Clara.Analysis.Morfologik 0.1.37

.NET 6.0 .NET Standard 2.0 .NET Framework 4.6.2

dotnet add package Clara.Analysis.Morfologik --version 0.1.37

NuGet\Install-Package Clara.Analysis.Morfologik -Version 0.1.37

This command is intended to be used within the Package Manager Console in Visual Studio, as it uses the NuGet module's version of Install-Package.

<PackageReference Include="Clara.Analysis.Morfologik" Version="0.1.37" />

For projects that support PackageReference, copy this XML node into the project file to reference the package.

paket add Clara.Analysis.Morfologik --version 0.1.37

The NuGet Team does not provide support for this client. Please contact its maintainers for support.

#r "nuget: Clara.Analysis.Morfologik, 0.1.37"

#r directive can be used in F# Interactive and Polyglot Notebooks. Copy this into the interactive tool or source code of the script to reference the package.

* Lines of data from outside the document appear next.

Lemma skip_sound d :
  reads (skip_depth d) (item d) →
  ∀ c rest, is_bytes c → skip_depth (S d) c = (true, rest) → ∃ b, item (S d) b ∧ c = b ++ rest.
Proof.
  intros Hd c rest Hb. cbn [skip_depth].
  destruct (oc_cbor_head c) as [[[m a]|] c'] eqn:E; [|done].
  destruct (head_sound _ _ _ _ Hb E) as (h & Hh & ->).
  apply is_bytes_app in Hb as [_ Hb']. pose proof (is_head_bytes _ _ _ Hh) as (_ & _ & Ha).
  intros Hs. cut (∃ body, c' = body ++ rest ∧
    match m with
    | OC_CBOR_UINT | OC_CBOR_NINT | OC_CBOR_SIMPLE => body = []
    | OC_CBOR_BYTES | OC_CBOR_TEXT => zlen body = a
    | OC_CBOR_ARRAY => ∃ l, zlen l = a ∧ Forall (item d) l ∧ body = concat l
    | OC_CBOR_MAP => ∃ l, zlen l = 2 * a ∧ Forall (item d) l ∧ body = concat l
    | OC_CBOR_TAG => item d body
    end).
  { intros (body & -> & Hbody). exists (h ++ body). rewrite app_assoc. split; [|done].
    by exists m, a, h, body. }
  destruct m; try (by injection Hs as ->; exists []).
  - destruct (Z.ltb_spec (zlen c') a); [done|]. injection Hs as <-. exists (ztake a c').
    rewrite ztake_zdrop, zlen_ztake; [done|lia].
  - destruct (Z.ltb_spec (zlen c') a); [done|]. injection Hs as <-. exists (ztake a c').
    rewrite ztake_zdrop, zlen_ztake; [done|lia].
  - destruct (times_sound _ _ _ _ _ _ Hd (proj1 Ha) Hb' Hs) as (l & Hl & HP & ->). eauto 10.
  - destruct (times_sound _ _ _ _ _ _ (reads_twice _ _ Hd) (proj1 Ha) Hb' Hs) as (l' & Hl' & HP & ->).
    destruct (unpair _ _ HP) as (l & Hl & HP' & ->). exists (concat l). split; [done|].
    exists l. split_and!; [lia|done..].
  - destruct (proj2 Hd _ _ Hb' Hs) as (b & Hi & ->). eauto.
Qed.

Lemma skip_reads d : reads (skip_depth d) (item d).
Proof.
  induction d as [|d IH]; [by split|]. split; [by apply skip_complete|by apply skip_sound].
Qed.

// Install Clara.Analysis.Morfologik as a Cake Addin
#addin nuget:?package=Clara.Analysis.Morfologik&version=0.1.37

// Install Clara.Analysis.Morfologik as a Cake Tool
#tool nuget:?package=Clara.Analysis.Morfologik&version=0.1.37

The NuGet Team does not provide support for this client. Please contact its maintainers for support.

Clara

Simple, yet feature complete, in memory search engine.

Highlights

This library is meant for relatively small document sets (up to tenths of thousands) while maintaining fast query times (measured in low milliseconds). Index updates are not supported by design and full index rebuild is required to reflect changes in source data.

Main features are:

Inspired by well known Lucene design
Fast in memory searching
Low memory allocation for search execution
Stemming and stop words handling for 31 languages
Text, keyword, hierarchy and range fields
Index time synonym maps with multi token support
Cross field searching with BM25 scoring
Filtering keyword and hierarchy fields by any or all values and range fields by value subrange
Faceting without restricting facet values by field filters
Result sorting by document scoring or range field values
Fully configurable and extendable text analysis pipeline
Fluent query builder

Supported Languages

Internally

Porter (English)
Using Clara.Analysis.Snowball package

Arabic, Armenian, Basque, Catalan, Danish, Dutch, English, Estonian, Finnish, French, German, Greek, Hindi, Hungarian, Indonesian, Irish, Italian, Lithuanian, Nepali, Norwegian, Portuguese, Romanian, Russian, Serbian, Spanish, Swedish, Tamil, Turkish, Yiddish
Using Clara.Analysis.Morfologik package

Polish

A Quick Example

Given sample product data set from dummyjson.com.

[
  {
    "id": 1,
    "title": "iPhone 9",
    "description": "An apple mobile which is nothing like apple",
    "price": 549,
    "discountPercentage": 12.96,
    "rating": 4.69,
    "stock": 94,
    "brand": "Apple",
    "category": "smartphones"
  }
]

We define data model as follows.

public class Product
{
    public int Id { get; set; }
    public string Title { get; set; }
    public string Description { get; set; }
    public decimal? Price { get; set; }
    public double? DiscountPercentage { get; set; }
    public double? Rating { get; set; }
    public int? Stock { get; set; }
    public string Brand { get; set; }
    public string Category { get; set; }
}

Now we need to define index model mapper. Mapper is a definition of how our index will be built from source documents and what capabilities will it provide afterwards.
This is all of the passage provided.